Stage-1: Question Generation

In the first stage, we ask the examiner agent to generate questions that mimic real-life user requests covering 8 categories: writing, roleplay, extraction, reasoning, math, coding, STEM knowledge, and humanities/social science knowledge (same as in MT-Bench). The examiner is a single SOTA model, which we choose to be GPT-4-0409.

The question generation stages avoid the need of collecting a static dataset, therefore mitigating data contamination concerns.

Stage-2: Peer-battles

In the battling stage, two candidate LLMs debate around the question, expand the scope, and target the opponent’s weaknesses. In the process, true model abilities are drawn out and pushed to the limit.

We design the peer-battle format according to the famous Lincoln-Douglas debate format, which is a competitive 1-to-1 debate used for popular competitions such as NSDA (National Speech and Debate Association) competitions. The peer-battle consists of 3 rounds. To ensure fairness, just like how the debaters are “timed” in real debates, we limit the output length of LLMs by providing a maximum word limit. This design helps mitigate length bias (i.e., judge LLMs prefer longer responses).

Committee Discussions

After the peer-battle, 5 judge agents powered by the best-performing LLMs (according to the current ranking) form a committee. Each judge agent reads through the original question, battle history, and reference answer (optional), elaborates its evaluation reasons, and decides whether A wins, B wins, or if there is a tie. Then, the judges discuss with each other for one round, where each judge sees others’ verdicts and produces a discussed jugdment. The final winner is decided by majority voting of the discussed jugdments.

The committee of LLMs makes evaluation of a highly open-ended process (i.e. debate) possible. By allowing the judges to communicate with each other, diverse viewpoints are introduced and single model bias is mitigated.

Results

To prove the validity of our method, we conduct a swiss-style tournament among 16 models and determine rankings by calculating ELO scores, which is a popular metric in competitive games such as chess. For each pair, we conducted peer-battles on 40 questions. We selected the best and newest model from each family of models on the chatbot arena top 30 list. We also added some famous-yet-underevaluated models, such as Wenxin, Sensechat, and GLM.

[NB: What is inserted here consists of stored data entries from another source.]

(* ===== verification/DbFlushCrash.v ===== *)
(** * A crash in the middle of a flush

    A flush writes a table, logs three edits one by one and starts a new log;
    any of its operations can be the last one.  Wherever it stops, the files
    say one of four things ([FlushStage]), and the database that is opened on
    them has everything the database had, some of it perhaps twice: in the new
    table and, replayed, in the memtable. *)

From Stdlib Require Import Sorting.Sorted.
From stdpp Require Import base list gmap strings sorting.
From S2P Require Import Prelude Key Spec Memtable Coding Batch Env Externals Wal Block Cache.
From S2P Require Import Format Properties Table Reader TableCache Version Options Metrics.
From S2P Require Import Compact Mvcc DbState DbRead DbMem DbFlush DbInv DbFlushOk DbCompact.
From S2P Require Import DbWrite DbSettled DbGroup DbWriteOk DbOpen DbCrash DbSession DbSessionOk DbFaults.

Section flush_crash.
Context `{X : Externals} `{HX : !ExternalsOk X} `{H : HashOrder} `{N : NumberHashOrder}
  `{SM : arena_skip_map} `{!SkipMapOk SM} `{O : OsMessages}.

(** ** What the manifest says *)

(** How far the edits of a flush got. *)
Inductive FlushStage : Type :=
  | NotAdded
  | TableAdded
  | SequenceLogged
  | LogSwitched.

Definition with_table (meta : FileMeta) (v : Version) : Version :=
  mkVersion (meta :: v_l0_files v) (v_levels v).

(** The version set at each stage; [vs] is the one before the flush's edits. *)
Definition stage_versions (stage : FlushStage) (meta : FileMeta) (last_sequence : u64)
    (vs : VersionSet) : VersionSet :=
  let k := vs_next_file_number vs in
  let last := Z.max (vs_last_sequence vs) last_sequence in
  match stage with
  | NotAdded => vs
  | TableAdded => vs_with_current (with_table meta (vs_current vs)) vs
  | SequenceLogged => vs_with_current (with_table meta (vs_current vs))
      (vs_with_numbers k last (vs_log_number vs) vs)
  | LogSwitched => vs_with_current (with_table meta (vs_current vs)) (vs_with_numbers (k + 1) last k vs)
  end.

Lemma db_log_faulty n edits e (d : Db SM) vs1 r d' :
  manifest_inv (db_path d) (max_levels (db_options d)) n edits (db_versions d) (db_fs d) ->
  edit_ok e -> apply_edit e (db_versions d) = (Ok tt, vs1) -> db_log_and_apply e d = (r, d') ->
  d' = set_versions (db_versions d') (db_fs d') d /\
  only_files [manifest_path d n] (db_fs d) (db_fs d') /\
  match r with
  | Ok _ => (exists w, db_versions d' = vs_with_writer w vs1) /\
      manifest_inv (db_path d) (max_levels (db_options d)) n (edits ++ [e]) (db_versions d') (db_fs d')
  | _ => manifest_on_disk (db_path d) (max_levels (db_options d)) n (db_versions d) (db_fs d') \/
      manifest_on_disk (db_path d) (max_levels (db_options d)) n vs1 (db_fs d')
  end.
Proof.
  intros Hm He Ha E. unfold db_log_and_apply, on_versions, zoom in E.
  destruct (log_and_apply e (db_versions d, db_fs d)) as [r1 [vs' fs']] eqn:El. injection E as <- <-.
  destruct (log_and_apply_faulty _ _ _ _ _ _ _ _ _ _ _ Hm He Ha El) as [Hf Hr].
  split; [done|]. split; [|exact Hr]. intros p Hp. apply Hf. intros ->. apply Hp. by left.
Qed.

Lemma wal_create_faulty path fs r fs' :
  fs_files fs !! path = None -> wal_create path fs = (r, fs') ->
  only_files [path] fs fs' /\
  match r with
  | Ok w => wf_path (ww_file w) = path /\ fs_files fs' !! path = Some []
  | _ => fs_files fs' = fs_files fs
  end.
Proof.
  intros Hn. unfold wal_create, open_writable, mbind, M_bind.
  match goal with |- context [fallible ?m fs] =>
    destruct (fallible_inv m fs) as (fs1 & Hf & _ & [-> | ->]) end.
  - intros [= <- <-]. split; [intros p _; by rewrite Hf | done].
  - rewrite Hf, Hn. cbn [wo_create writable_append]. intros [= <- <-]. cbn [set_files fs_files].
    split; [|split; [done | apply lookup_insert_eq]].
    apply (only_files_insert path []); [by left | cbn; by rewrite Hf].
Qed.

Lemma bind_cases {S A B} (m : M S A) (f : A -> M S B) s b s' :
  mbind f m s = (b, s') ->
  (exists a s1, m s = (Ok a, s1) /\ f a s1 = (b, s')) \/
  (exists r, m s = (r, s') /\ (forall a, r <> Ok a) /\ (forall x, b <> Ok x)).
Proof.
  unfold mbind, M_bind. destruct (m s) as [[a|e|] s1]; intros E.
  - left. by exists a, s1.
  - right. injection E as <- <-. by eexists.
  - right. injection E as <- <-. by eexists.
Qed.

(** What [publish_l0_table] leaves, however far it gets. *)
Record published (d : Db SM) (n : u64) (meta : FileMeta) (last_sequence : u64) (r : res unit) (d' : Db SM)
    (stage : FlushStage) : Prop := mkPublished {
  pu_state : db_state d' = db_state d;
  pu_files : only_files [manifest_path d n; wal_path d (vs_next_file_number (db_versions d))]
    (db_fs d) (db_fs d');
  pu_manifest : manifest_on_disk (db_path d) (max_levels (db_options d)) n
    (stage_versions stage meta last_sequence (db_versions d)) (db_fs d');
  pu_log : stage = LogSwitched ->
    fs_files (db_fs d') !! wal_path d (vs_next_file_number (db_versions d)) = Some [];
  pu_ok : r = Ok tt -> stage = LogSwitched
}.

#[export] Instance flush_stage_dec : EqDecision FlushStage.
Proof. solve_decision. Defined.

Section publish.
Context (d : Db SM) (n : u64) (meta : FileMeta) (last_sequence : u64).
Let vs := db_versions d.
Let k := vs_next_file_number vs.

(** A state on the way: it has what [stage] says, and is in step with its
    manifest. *)
Record on_the_way (stage : FlushStage) (edits : list VersionEdit) (d1 : Db SM) : Prop := mkOnTheWay {
  ow_path : db_path d1 = db_path d;
  ow_options : db_options d1 = db_options d;
  ow_state : db_state d1 = db_state d;
  ow_files : only_files [manifest_path d n; wal_path d k] (db_fs d) (db_fs d1);
  ow_versions : same_state (db_versions d1) (stage_versions stage meta last_sequence vs);
  ow_manifest : manifest_inv (db_path d) (max_levels (db_options d)) n edits (db_versions d1) (db_fs d1)
}.

(** One more edit takes it to the next stage, or the flush stops at one of
    the two. *)
Lemma log_next before after edits d1 e vs2 {B} (f : unit -> M (Db SM) B) r d' :
  on_the_way before edits d1 -> before <> LogSwitched ->
  (after = LogSwitched -> wal_path d k <> manifest_path d n /\
    fs_files (db_fs d1) !! wal_path d k = Some []) ->
  edit_ok e -> apply_edit e (db_versions d1) = (Ok tt, vs2) ->
  same_state vs2 (stage_versions after meta last_sequence vs) ->
  mbind f (db_log_and_apply e) d1 = (r, d') ->
  (exists d2 w, f tt d2 = (r, d') /\ d2 = set_versions (vs_with_writer w vs2) (db_fs d2) d1 /\
    only_files [manifest_path d n] (db_fs d1) (db_fs d2) /\ on_the_way after (edits ++ [e]) d2) \/
  (exists stage, forall r', (forall x, r' <> Ok x) -> published d n meta last_sequence r' d' stage) /\
    (forall x, r <> Ok x).
Proof.
  intros [Hp Ho Hs Hf Hv Hm] Hb Ha He Hap Hv2 E.
  assert (manifest_path d1 n = manifest_path d n) as Emp by (unfold manifest_path; by rewrite Hp).
  rewrite <- Hp, <- Ho in Hm.
  apply bind_cases in E as [([] & d2 & E1 & E) | (r1 & E1 & Hr1 & Hr)];
    destruct (db_log_faulty n edits e d1 vs2 _ _ Hm He Hap E1) as (Ed & F & R);
    rewrite ?Emp, ?Hp, ?Ho in *;
    (assert (only_files [manifest_path d n; wal_path d k] (db_fs d1) (db_fs d2)) as F'
      by (eapply only_files_weaken; [|exact F]; intros p; rewrite !elem_of_cons; tauto)) ||
    (assert (only_files [manifest_path d n; wal_path d k] (db_fs d1) (db_fs d')) as F'
      by (eapply only_files_weaken; [|exact F]; intros p; rewrite !elem_of_cons; tauto)).
  - left. destruct R as [[w Ev] M]. exists d2, w. split; [exact E|]. rewrite Ev in Ed.
    split; [exact Ed|]. split; [exact F|].
    constructor; [by rewrite Ed.. | by eapply only_files_trans | rewrite Ev; by apply same_state_writer | exact M].
  - right. split; [|exact Hr].
    assert (db_state d' = db_state d) as Es by by rewrite Ed.
    pose proof (only_files_trans _ _ _ _ Hf F') as Hf'.
    assert (manifest_on_disk (db_path d) (max_levels (db_options d)) n (db_versions d1) (db_fs d') \/
      manifest_on_disk (db_path d) (max_levels (db_options d)) n vs2 (db_fs d')) as [R'|R']
      by (destruct r1 as [[]|x|]; [by destruct (Hr1 tt) | exact R | exact R]).
    + exists before. intros r' Hr'. constructor; [done | done | | done | intros E'; by destruct (Hr' tt)].
      by eapply manifest_on_disk_frame.
    + exists after. intros r' Hr'. constructor; [done | done | | | intros E'; by destruct (Hr' tt)].
      * by eapply manifest_on_disk_frame.
      * intros [Hne Hw]%Ha. rewrite <- Hw. apply F. by intros ?%list_elem_of_singleton.
Qed.
(** C13: the fuzz target passes on every input whose calls have room: no call
    fails, and after each operation a read and a scan of the database give what
    the map in memory gives; afterwards nothing is left in its directory. *)
Theorem fuzz_case_passes process_id now input fs :
  fs_oracle fs = [] -> compression_succeeds CZstd ->
  let path := fuzz_dir process_id input in
  (forall d fs', open_db path fuzz_options now (emptied path fs) = (Ok d, fs') ->
     fuzz_room path (chunks3 input) (d, [])) ->
  exists fs', run_case process_id now input fs = (Ok tt, fs') /\
    forall name, env_exists (path_join path name) fs' = false.
Proof.
  intros Ho Hc path Hroom. unfold run_case. fold path. cbv zeta.
  assert (forall fs, fs_oracle fs = [] -> ignore (remove_dir_all path) fs = (Ok tt, cleared path fs)) as Hrm
    by (intros fs1 Ho1; unfold ignore; by rewrite remove_dir_all_ok).
  rewrite (bind_ok _ _ _ _ _ (Hrm fs Ho)).
  set (fs1 := emptied path fs) in *.
  erewrite bind_ok by (unfold create_dir_all; rewrite fallible_ok by done; exact (eq_refl (Ok tt, fs1))).
  destruct (agrees_start path now fs1 (cleared_fresh path fs) Hc) as (d & fs2 & E & Ha).
  destruct (loop_agrees path (chunks3 input) (d, []) Ha (Hroom d fs2 E)) as (s' & E2 & Ha').
  exists (cleared path (db_fs s'.1)). split.
  - assert (run_chunks path now (chunks3 input) fs1 = (Ok tt, db_fs s'.1)) as E3
      by (unfold run_chunks; by rewrite E, E2).
    rewrite (bind_ok _ _ _ _ _ E3). apply Hrm. by eapply agrees_oracle.
  - intros name. destruct (cleared_fresh path (db_fs s'.1)) as [_ Hn]. specialize (Hn name).
    apply env_exists_false in Hn as [Hd Hn]. apply env_exists_false. split; [|exact Hn].
    cbn [emptied fs_dirs] in Hd. set_solver.
Qed.
End fuzz.

(** ** The input of the test [fuzz_target.rs] *)

Section fuzz_example.
#[local] Existing Instance toy_externals.
#[local] Existing Instance toy_hash_order.
#[local] Existing Instance toy_number_hash_order.
#[local] Existing Instance toy_skip_map.
#[local] Existing Instance toy_os_messages.

Definition example_input : bytes :=
  [0; 1; 10; 1; 2; 11; 3; 1; 0; 5; 0; 0; 6; 0; 0; 2; 1; 0; 4; 0; 0].

Definition example_fuzz_dir : string := fuzz_dir 77 example_input.
Definition example_opened : Db toy_skip_map :=
  match open_db example_fuzz_dir fuzz_options 0 (emptied example_fuzz_dir empty_fs) with
  | (Ok d, _) => d
  | _ => example_new
  end.

Lemma example_guard r (d : Db toy_skip_map) :
  bool_decide (record_storable r) && (len (record_bytes r) <? 2 ^ 31) &&
  (st_last_sequence (db_state d) + 2 <? 2 ^ 64) && (vs_next_file_number (db_versions d) <? 2 ^ 62) &&
  match db_write_rate_limiter d with None => true | _ => false end &&
  (len (st_l0_tables (db_state d)) <? level0_stop_writes_trigger (db_options d)) &&
  bool_decide (table_bounded (db_options d) (mt_entries (st_mutable (apply_batch
    (st_last_sequence (db_state d) + 1) (mkWriteBatch [r]) (db_state d))))) = true ->
  write_ok (mkWriteBatch [r]) default_write_options d.
Proof.
  intros [[[[[[H1 H2]%andb_true_iff H3]%andb_true_iff H4]%andb_true_iff H5]%andb_true_iff H6]%andb_true_iff H7]%andb_true_iff.
  apply example_write_ok, example_guard_ok; try done; [by apply bool_decide_eq_true_1 in H1 | lia |].
  by destruct (db_write_rate_limiter d).
Qed.

(** The needs of a chunk by computation. *)
Ltac check_chunk :=
  unfold chunk_room; cbv zeta;
  match goal with |- context [fuzz_op ?c] => let v := eval vm_compute in (fuzz_op c) in change (fuzz_op c) with v end;
  cbn [Z.eqb Pos.eqb orb];
  lazymatch goal with
  | |- request_ok (Put _ _) _ => apply example_guard; by vm_compute
  | |- request_ok (Delete _) _ => apply example_guard; by vm_compute
  | |- request_ok Flush _ => split; by vm_compute
  | |- request_ok (CompactRange _ _) _ /\ _ =>
      split; [apply full_range_fits_ok; by vm_compute | repeat split; by vm_compute]
  | |- True => exact I
  end.

Lemma example_room : fuzz_room example_fuzz_dir (chunks3 example_input) (example_opened, []).
Proof. cbn [chunks3 example_input fuzz_room]. repeat match goal with |- _ /\ _ => split end; try exact I; check_chunk. Qed.

Lemma fuzz_case_passes_witness :
  exists fs', run_case 77 0 example_input empty_fs = (Ok tt, fs') /\
    env_exists (path_join example_fuzz_dir CURRENT_FILE) fs' = false.
Proof.
  assert (compression_succeeds CZstd) as Hc by done.
  destruct (fuzz_case_passes 77 0 example_input empty_fs eq_refl Hc) as (fs' & E & Hn).
  - fold example_fuzz_dir. intros d fs' E.
    assert (d = example_opened) as -> by (unfold example_opened; by rewrite E). exact example_room.
  - exists fs'. split; [exact E | apply Hn].
Defined.
End fuzz_example.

Accurate reconstruction of human preferences

main_results

Fig 2. Overall ELO scores derived by Auto Arena of LLMs

Figure 2 shows the ELO scores derived from the Auto Arena method. On the models included in Chatbot Arena (13 models out of 17), we could recover rankings with 92.3% accuracy.

  Spearman Correlation
MMLU to Arena 90.1%
OpenLLM to Arena 85.7%
MT-Bench to Arena 89.3%
MT-Bench Hard to Arena 86.7%
LC-AlpacaEval to Arena 90.3%
Auto-Arena to Arena 94.5%

Table 2. Correlation Analysis

We regard Chatbot Arena (referred to as “Arena”) rankings as a good indicator of human preferences. As shown in the table above, on the models included in both leaderboards, our method achieves the highest correlation with humans.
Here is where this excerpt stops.